WOOD (William's Object Oriented Database) ----------------------------------------- Bill St. Clair

advertisement
WOOD (William's Object Oriented Database)
----------------------------------------Bill St. Clair
bill@cambridge.apple.com
Wood is a persistent object store for MCL 2.0. Its goal is to provide
a way to save/restore Lisp objects to/from disk. A secondary goal is
to remain as simple as possible so that it can be completed in a few
months.
This document is is intended to be a starting point for using Wood.
A more complete document may appear later, but hey, you've got source
code.
Wood's file format is new. It is not intended to be compatible with
anything. A Wood file is called a persistent heap.
A persistent heap has one distinguished root object. All objects in the
heap must be accessible from the root. Users may want to build other
access mechanisms on top of this. For instance, you may prefer to
create unique identifiers, enter them in an index, and make the index
be the root object of the persistent heap.
My plans for the first version of Wood are to support nested transactions
and recovery for single-user access. Later versions may add multi-user
support. The transaction log operates at the block file I/O level. It
knows nothing about Lisp objects. Object locking has disk page
resolution.
A disk page defaults to 512 bytes, but this is a parameter of persistent
heap creation.
Wood files can be as large as 4 gigabytes, but file sizes over 256 megs
will cons lots of bignum addresses.
B*-trees are used for indexing. EQ hash tables are implemented on top of
the B*-trees.
Consing areas provide some user control over making related objects
close to each other on disk. This is an idea from the Lisp machine.
Basically, each of the consing primitives takes an optional area
parameter telling where to create the storage.
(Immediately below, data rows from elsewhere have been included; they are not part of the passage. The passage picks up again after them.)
(** ** Theorems *)

(** *** The share of a window *)

Lemma scale_short cycle rate : 0 < cycle < 1000 -> 0 <= rate ->
  scale_iops cycle rate = Some (rate / (1000 / cycle)) /\ scale_bw cycle rate = Some (rate / (1000 / cycle)) /\
  rate * cycle / 1000 <= rate / (1000 / cycle) <= rate.
Proof.
  intros Hc Hr. unfold scale_iops, scale_bw, SA_THOUSAND_DEC. rewrite (proj2 (Z.eqb_neq cycle 0)) by lia.
  rewrite (proj2 (Z.ltb_lt cycle 1000)) by lia. do 2 (split; [done|]).
  assert (1 <= 1000 / cycle) by (apply Z.div_le_lower_bound; lia).
  pose proof (Z.mul_div_le 1000 cycle ltac:(lia)). split.
  - rewrite <- (Z.div_mul_cancel_r rate (1000 / cycle) cycle) by lia. apply Z.div_le_compat_l; [lia|]. lia.
  - apply Z.div_le_upper_bound; nia.
Qed.

Lemma scale_long cycle rate : 1000 <= cycle -> 0 <= rate ->
  scale_iops cycle rate = Some (u64 (rate * (cycle / 1000))) /\ scale_bw cycle rate = Some (u32 (rate * (cycle / 1000))) /\
  rate <= rate * (cycle / 1000) <= rate * cycle / 1000.
Proof.
  intros Hc Hr. unfold scale_iops, scale_bw, SA_THOUSAND_DEC. rewrite (proj2 (Z.eqb_neq cycle 0)) by lia.
  rewrite (proj2 (Z.ltb_ge cycle 1000)) by lia.
  assert (1 <= cycle / 1000) by (apply Z.div_le_lower_bound; lia).
  pose proof (Z.mul_div_le cycle 1000 ltac:(lia)).
  do 2 (split; [done|]). split; [nia|]. apply Z.div_le_lower_bound; [lia|]. nia.
Qed.

(** C36: a window is given its proportional share of the rate per second, for every rate
    whose share fits the 32 bits it is computed in, exactly when its length divides a
    second or is a whole number of seconds. Whatever the rate, a window shorter than a
    second never gets less than its share (from 501 ms on it gets that of a whole second),
    and for a longer one no more than its share is computed. In windows of a second or
    more the multiplication wraps: the number of writes is computed modulo 2^64, the
    bandwidth modulo 2^32, so a bandwidth whose share is 2^32 or more is cut by at least
    2^32. *)
Theorem quota_scaling (cycle : Z) (Hc : 0 < cycle < 2 ^ 32) :
  ((forall rate, 0 <= rate -> rate * (cycle / 1000) < 2 ^ 32 ->
      scale_bw cycle rate = Some (rate * cycle / 1000) /\ scale_iops cycle rate = Some (rate * cycle / 1000)) <->
   (1000 mod cycle = 0 \/ cycle mod 1000 = 0)) /\
  (forall rate, 0 <= rate -> cycle < 1000 ->
     exists n, scale_bw cycle rate = Some n /\ scale_iops cycle rate = Some n /\
       rate * cycle / 1000 <= n <= rate /\ (500 < cycle -> n = rate)) /\
  (forall rate, 0 <= rate -> 1000 <= cycle ->
     let share := rate * (cycle / 1000) in
     rate <= share <= rate * cycle / 1000 /\
     scale_iops cycle rate = Some (share mod 2 ^ 64) /\ scale_bw cycle rate = Some (share mod 2 ^ 32) /\
     (2 ^ 32 <= share -> exists n, scale_bw cycle rate = Some n /\ n <= share - 2 ^ 32)).
Proof.
  split; [|split].
  - pose proof (Z.div_mod 1000 cycle ltac:(lia)) as H1. pose proof (Z.div_mod cycle 1000 ltac:(lia)) as H2.
    pose proof (Z.mod_pos_bound 1000 cycle ltac:(lia)) as H3. pose proof (Z.mod_pos_bound cycle 1000 ltac:(lia)) as H4.
    destruct (decide (cycle < 1000)) as [Hs|Hs]; split.
    + intros H. left. specialize (H (1000 * (1000 / cycle)) ltac:(nia) ltac:(rewrite (Z.div_small cycle) by lia; lia)) as [_ H].
      destruct (scale_short cycle (1000 * (1000 / cycle))) as (E & _); [lia|nia|]. rewrite E in H. injection H as H.
      assert (0 < 1000 / cycle) by (apply Z.div_str_pos; lia).
      rewrite Z.div_mul in H by lia. replace (1000 * (1000 / cycle) * cycle) with (1000 / cycle * cycle * 1000) in H by lia.
      rewrite Z.div_mul in H by lia. lia.
    + intros Hd rate Hr _. destruct (scale_short cycle rate) as (-> & -> & _); [lia..|].
      enough (rate / (1000 / cycle) = rate * cycle / 1000) as -> by done.
      destruct Hd as [Hd|Hd]; [|rewrite Z.mod_small in Hd; lia].
      rewrite Hd, Z.add_0_r in H1. rewrite H1 at 2. rewrite (Z.mul_comm cycle). symmetry. apply Z.div_mul_cancel_r; [|lia].
      intros H0. rewrite H0 in H1. lia.
    + intros H. right. specialize (H 1000 ltac:(lia) ltac:(lia)) as [H _].
      destruct (scale_long cycle 1000) as (_ & E & _); [lia..|]. rewrite E, u32_small in H by lia. injection H as H.
      rewrite (Z.mul_comm 1000 cycle), Z.div_mul in H by lia. lia.
    + intros Hd rate Hr Hb. assert (1 <= cycle / 1000) by (apply Z.div_le_lower_bound; lia).
      destruct (scale_long cycle rate) as (-> & -> & _); [lia..|]. rewrite u32_small, u64_small by nia.
      enough (rate * (cycle / 1000) = rate * cycle / 1000) as -> by done.
      destruct Hd as [Hd|Hd].
      * destruct (decide (cycle = 1000)) as [->|]; [|rewrite Z.mod_small in Hd; lia].
        rewrite Z.div_mul by lia. by rewrite Z.mul_1_r.
      * rewrite H2 at 2. rewrite Hd, Z.add_0_r. replace (rate * (1000 * (cycle / 1000))) with (rate * (cycle / 1000) * 1000) by lia.
        by rewrite Z.div_mul by lia.
  - intros rate Hr Hs. destruct (scale_short cycle rate) as (-> & -> & H); [lia..|]. eexists. do 3 (split; [done|]).
    intros Hh. replace (1000 / cycle) with 1; [by rewrite Z.div_1_r|]. apply (Z.div_unique 1000 cycle 1 (1000 - cycle)); lia.
  - intros rate Hr Hs share. destruct (scale_long cycle rate) as (-> & -> & H); [lia..|]. do 3 (split; [done|]).
    intros Hbig. eexists. split; [reflexivity|]. fold share. unfold u32, wrap.
    pose proof (Z.div_mod share (2 ^ 32) ltac:(lia)). assert (1 <= share / 2 ^ 32) by (apply Z.div_le_lower_bound; lia). lia.
Qed.

(** *** The windows of the bandwidth limit *)

Record call := { c_clock : clock; c_quota : Z -> list SaWcacheQosInfo; c_op : MOSDOp }.

(** What a call charges. *)
Definition kib (m : MOSDOp) : Z :=
  foldr (fun o z => (if is_write o then extent_length (osd_op o) / 1024 else 0) + z) 0 (ops m).

Definition sum (l : list Z) : Z := foldr Z.add 0 l.

Record window := { w_begin : Z; w_limit : Z; w_kib : list Z }.

(** Whether the call finds the window over. *)
Definition expired (c : clock) (s : t) : bool := getQuotaCycle (qosParam s) <=? timeInterval c (cycleBegin s).

(** The windows of a sequence of calls, [w] being the one under way; [None] when
    a call does not return. *)
Fixpoint windows (l : list call) (w : window) (s : t) : option (list window) :=
  match l with
  | [] => Some [w]
  | c :: l' =>
      match LimitWriteBw (c_clock c) (c_quota c) (c_op c) s with
      | Done _ s' =>
          if expired (c_clock c) s
          then ws ← windows l' {| w_begin := cycleBegin s'; w_limit := wcacheBW s'; w_kib := [kib (c_op c)] |} s';
               Some (w :: ws)
          else windows l' {| w_begin := w_begin w; w_limit := w_limit w; w_kib := w_kib w ++ [kib (c_op c)] |} s'
      | _ => None
      end
  end.

(** When a call gives the mutex back: [usleep] sleeps at least as long as asked. *)
Definition released (c : clock) (s' : t) : Z :=
  checked c + 1000 * sum (if wcacheBW s' <=? periodBW s'
                          then pause (getQuotaCycle (qosParam s')) (checked c) (cycleBegin s') else []).

(** The clock does not go back, and calls exclude each other. *)
Fixpoint timely (free : Z) (l : list call) (s : t) : Prop :=
  match l with
  | [] => True
  | c :: l' =>
      free <= enter (c_clock c) <= opened (c_clock c) /\ opened (c_clock c) <= checked (c_clock c) /\
      match LimitWriteBw (c_clock c) (c_quota c) (c_op c) s with
      | Done _ s' => timely (released (c_clock c) s') l' s'
      | _ => True
      end
  end.

(** The engine grants the pool of the write some bandwidth in the end. *)
Definition granted (c : call) : Prop :=
  Exists (fun q => writeRatio q <> 0) (c_quota c (Z.land (get_pool (c_op c)) UINT32_MAX)).

(** Every write but the last of a window was let in below its limit. *)
Definition within (w : window) : Prop :=
  forall pre x, w_kib w = pre ++ [x] -> pre = [] \/ u64 (sum pre) < w_limit w.

Definition ms : Z := 1000000.

Record inv (cycle free : Z) (w : window) (s : t) : Prop := {
  inv_cycle : getQuotaCycle (qosParam s) = cycle;
  inv_free : cycleBegin s <= free;
  inv_begin : w_begin w = cycleBegin s;
  inv_limit : w_limit w = wcacheBW s;
  inv_sum : periodBW s = u64 (sum (w_kib w));
  inv_full : wcacheBW s <= periodBW s -> cycleBegin s + cycle * ms <= free;
  inv_within : within w
}.

Lemma charge_bw_sum l z : charge_bw l (u64 z) =
  u64 (z + foldr (fun o z => (if is_write o then extent_length (osd_op o) / 1024 else 0) + z) 0 l).
Proof.
  revert z. induction l as [|o l IH]; intros z; cbn; [by rewrite Z.add_0_r|]. destruct (is_write o).
  - unfold u64 at 2. rewrite wrap_add_l by lia. rewrite IH. f_equal. lia.
  - apply IH.
Qed.

Lemma pause_lasts cycle now begin : 0 < cycle <= 4294967 -> begin <= now ->
  begin + cycle * ms <= now + 1000 * sum (pause cycle now begin).
Proof.
  intros Hc Hn. unfold pause, elapsed, ms, SA_THOUSAND_DEC.
  rewrite Z.quot_div_nonneg by lia. pose proof (Z.mul_div_le (now - begin) 1000000 ltac:(lia)).
  pose proof (Z.mul_succ_div_gt (now - begin) 1000000 ltac:(lia)).
  assert (0 <= (now - begin) / 1000000) by (apply Z.div_pos; lia).
  destruct (_ <=? cycle) eqn:E; bprop; [|cbn; lia].
  rewrite (u32_small (cycle - _)) by lia. destruct (_ =? 0) eqn:E0; bprop; [cbn; lia|].
  rewrite u32_small by lia. cbn. lia.
Qed.

Lemma pause_nonneg cycle now begin : 0 <= sum (pause cycle now begin).
Proof.
  unfold pause. destruct (_ <=? cycle); [|done]. destruct (_ =? 0); [done|]. unfold sum. cbn [foldr].
  pose proof (u32_range (u32 (cycle - elapsed now begin) * SA_THOUSAND_DEC)). lia.
Qed.

Lemma scale_bw_total cycle ratio : 0 < cycle -> is_Some (scale_bw cycle ratio).
Proof. intros Hc. unfold scale_bw. rewrite (proj2 (Z.eqb_neq cycle 0)) by lia. by eexists. Qed.

(** The loop ends at the first answer that is not 0. *)
Lemma bw_loop_done answers op slept s : 0 < getQuotaCycle (qosParam s) ->
  Exists (fun q => writeRatio q <> 0) answers ->
  exists slept' q bw, q ∈ answers /\ writeRatio q <> 0 /\ scale_bw (getQuotaCycle (qosParam s)) (writeRatio q) = Some bw /\
    bw_loop answers op slept s = Done slept' (set_bw op 0 (set_quota q bw s)).
Proof.
  intros Hc He. revert slept s Hc. induction answers as [|q l IH]; intros slept s Hc; [by apply Exists_nil in He|].
  cbn [bw_loop]. destruct (scale_bw_total (getQuotaCycle (qosParam s)) (writeRatio q) Hc) as [bw Hbw]. rewrite Hbw.
  destruct (writeRatio q =? 0) eqn:E; bprop.
  - apply Exists_cons in He as [He|He]; [done|].
    destruct (IH He (slept ++ [u32 (getQuotaCycle (qosParam s) * SA_THOUSAND_DEC)]) (set_quota q bw s) Hc)
      as (sl & q' & bw' & H1 & H2 & H3 & H4).
    exists sl, q', bw'. split_and!; [by right|done..].
  - exists slept, q, bw. split_and!; [left|done..].
Qed.

Lemma kib_sum m z : charge_bw (ops m) (u64 z) = u64 (z + kib m).
Proof. apply charge_bw_sum. Qed.

Lemma within_snoc w x : (w_kib w = [] \/ u64 (sum (w_kib w)) < w_limit w) ->
  within {| w_begin := w_begin w; w_limit := w_limit w; w_kib := w_kib w ++ [x] |}.
Proof. intros H pre y Hp. apply app_inj_tail in Hp as [<- <-]. exact H. Qed.

Lemma sum_snoc l x : sum (l ++ [x]) = sum l + x.
Proof. induction l as [|y l IH]; cbn; [lia|]. unfold sum in IH. rewrite IH. lia. Qed.

(** The state a call leaves satisfies the invariant of its window. *)
Lemma inv_charged cycle c m w s1 : 0 < cycle <= 4294967 ->
  getQuotaCycle (qosParam s1) = cycle -> cycleBegin s1 <= checked c -> w_begin w = cycleBegin s1 ->
  w_limit w = wcacheBW s1 -> periodBW s1 = u64 (sum (w_kib w)) -> (w_kib w = [] \/ u64 (sum (w_kib w)) < w_limit w) ->
  let s' := set_bw (cycleBegin s1) (charge_bw (ops m) (periodBW s1)) s1 in
  inv cycle (released c s') {| w_begin := w_begin w; w_limit := w_limit w; w_kib := w_kib w ++ [kib m] |} s'.
Proof.
  intros Hc Hq Ht Hb Hl Hs Hw s'.
  assert (checked c <= released c s' /\ (wcacheBW s' <= periodBW s' -> cycleBegin s' + cycle * ms <= released c s')) as [H1 H2].
  { unfold released. destruct (_ <=? _) eqn:E; bprop.
    - replace (getQuotaCycle (qosParam s')) with cycle. pose proof (pause_lasts cycle (checked c) (cycleBegin s') Hc Ht).
      split; [|done]. pose proof (pause_nonneg cycle (checked c) (cycleBegin s')). lia.
    - cbn [sum foldr]. split; [lia|]. intros. lia. }
  split; cbn; try done.
  - etrans; [exact Ht|exact H1].
  - by rewrite Hs, kib_sum, sum_snoc.
  - by apply within_snoc.
Qed.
This version must be garbage collected off-line. Future versions may
support incremental garbage collection if there is great demand and
I have time.
How goes the implementation
--------------------------This is version 0.6. See the file "@Release Notes 0.6" for new features
and a list of bug fixes.
I do not presently have time to work on anything but bug fixes for
Wood. If I do get some time, I'll probably do a garbage collector
first.
I have done quite a few consers, predicates, and accessors. I'll do more
as I need them and people ask for them. They're usually quite easy.
P-LOAD & P-STORE work for all Lisp objects.
The B*-trees work (I needed them for interning symbols). All of the other
P-xxx
functions described below work except where noted.
I have decided to do a simple undo/redo transaction log. It requires that
the log be forced any time an uncommitted page is written to disk (see
the "Questions" section below).
I have not yet written a garbage collector. The first one will probably
be a copying GC. I may do a mark, sweep, compact GC if there are lots
of requests.
I have not yet defined functions for saving/restoring Mac heap objects.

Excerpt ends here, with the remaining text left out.